Тут уж Лекарь стал улыбаться во весь рот, не скрывая охватившего его внутреннего веселья.
- Ты и правда способен так думать?
- Знаете, Лекарь, я не хочу больше об этом говорить. Вообще наш разговор меня утомил, если честно. Я бы предпочел сейчас совсем не разговаривать, а лучше подумать о том, что мне предстоит. Лучше бы дали мне хоть какой-нибудь совет о том, что будет в Городе ластиков, о том, как себя вести там, чем городить эти общие фразы о том, что во вселенной все взаимосвязано. И что зло порождает зло.
- Ты не ответил, Константин. Ты и правда думаешь, что Стрекодельфия – всего-навсего галлюцинация?


Я упорно молчал. Наверно, когда я говорил это Лекарю, мной управляла злость. И может, еще желание его хоть как-то зацепить. Что мне не удалось, конечно же.
- Между прочим, как думаешь, чья там была гусеница?


- …?
- Ну, в сказке Кэролла, той, которую ты не любил в детстве?
- Гусеница сидела на бархатно-вельветовой шляпке гриба и курила кальян. Чья гусеница? Как понять? Ничья, наверно…


- Ну же… Ну же, Костя.
- Не понимаю.
- Смотри, я ведь могу в тебе разочароваться. Гусеница какой бабочки? Гусеницы ведь обязательно превращаются в бабочек, так? Гусеницей какой бабочки был тот синий червяк Кэролла, который курил кальян?

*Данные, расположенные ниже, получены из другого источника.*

(** [Collection(c).Doc(id).Update(ctx, updates)] *)
Definition Doc_Update (id : string) (updates : list Update) : St (result unit) :=
  f <- roundtrip ;;
  match f with
  | Some i => ret (Err (StatusError (Infra i)))
  | None => fun w =>
      match collection w !! id with
      | None => (Err (StatusError NotFound), w)
      | Some d => (Ok tt, set_collection (<[id := apply_updates updates d]> (collection w)) w)
      end
  end.

(** [Collection(c).Doc(id).Delete(ctx)] *)
Definition Doc_Delete (id : string) : St (result unit) :=
  f <- roundtrip ;;
  match f with
  | Some i => ret (Err (StatusError (Infra i)))
  | None => fun w => (Ok tt, set_collection (delete id (collection w)) w)
  end.

(** The document [Create] writes for an [Item], after the struct's
    [firestore] tags: [quantity] is [omitempty] and left out for a nil
    pointer. *)
Definition Item_toDoc (it : Item) : gmap string fsvalue :=
  let d : gmap string fsvalue :=
    <["id" := StringValue (ID it)]>
      (<["name" := StringValue (Name it)]>
        (<["created_at" := TimestampValue (CreatedAt it)]> ∅)) in
  match Quantity it with
  | None => d
  | Some q => <["quantity" := StringValue q]> d
  end.

(** The zero [time.Time]: January 1, year 1, 00:00:00 UTC. *)
Definition zero_time : Z := -62135596800000000.

Definition to_string (field : string) (v : option fsvalue) : result string :=
  match v with
  | None | Some NullValue => Ok ""
  | Some (StringValue s) => Ok s
  | Some v => Err (CannotSet field v)
  end.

- Ну, думаю, если уж гусеница употребляла кальян, да еще, возможно, и откусывала от того психоделического грибочка, из нее вряд ли получится полноценная бабочка. То есть здоровый, перспективный гражданин насекомьего общества…
- Шутишь. Это неплохо. Что же касательно гусеницы… Бабочка из нее, думаю, вышла преотличнейшая, с яркими синими крыльями. Бабочка-всезнайка, так и вижу ее – она летает на дальние расстояния, бегло говорит по хинди, изучает древнюю китайскую экономику и снимает кинофильмы, ежегодно попадающие в конкурсную программу Каннского кинофестиваля. Мм… Что-то я отвлекся. Собственно, я только хотел сказать о перетеканиях. О превращениях. О неизбежных и неотвратимых преобразованиях. Что происходит, когда человек видит сны, Константин? Я не жду ответа. Это вопрос риторический. Когда человек спит, его душа свободно путешествует во вселенной. Поэтому, что происходит во сне, это и есть реальность, только протекающая иногда в других местах, в другом времени, где-то и с кем-то, и это не очень понятно сновидцу. Пространство вариантов. Свободное путешествие души, ее парение в бесконечности мира.


- Ну да, ну да. Конечно.
- Ты совершенно зря иронизируешь, Константин. Сон свободно плывет в реальность, мягко впадает в него, точно так же, как река в море. Реальность становится сном, а сон реальностью с той же неотвратимостью…
- С какой гусеница становится бабочкой?
- Вот. Галлюцинация превращается в сон, сон запускает свои цепкие пальцы в твою жизнь, а твоя жизнь бледнеет и тает, как акварельный рисунок, кем-то забытый на скамейке, под дождем. Ты сам во всем этом еще неоднократно
убедишься. Увидишь, все именно так и происходит. Ну ладно. Хватит об этом. Обо всем… Вижу, что наш разговор тебя только раздражает.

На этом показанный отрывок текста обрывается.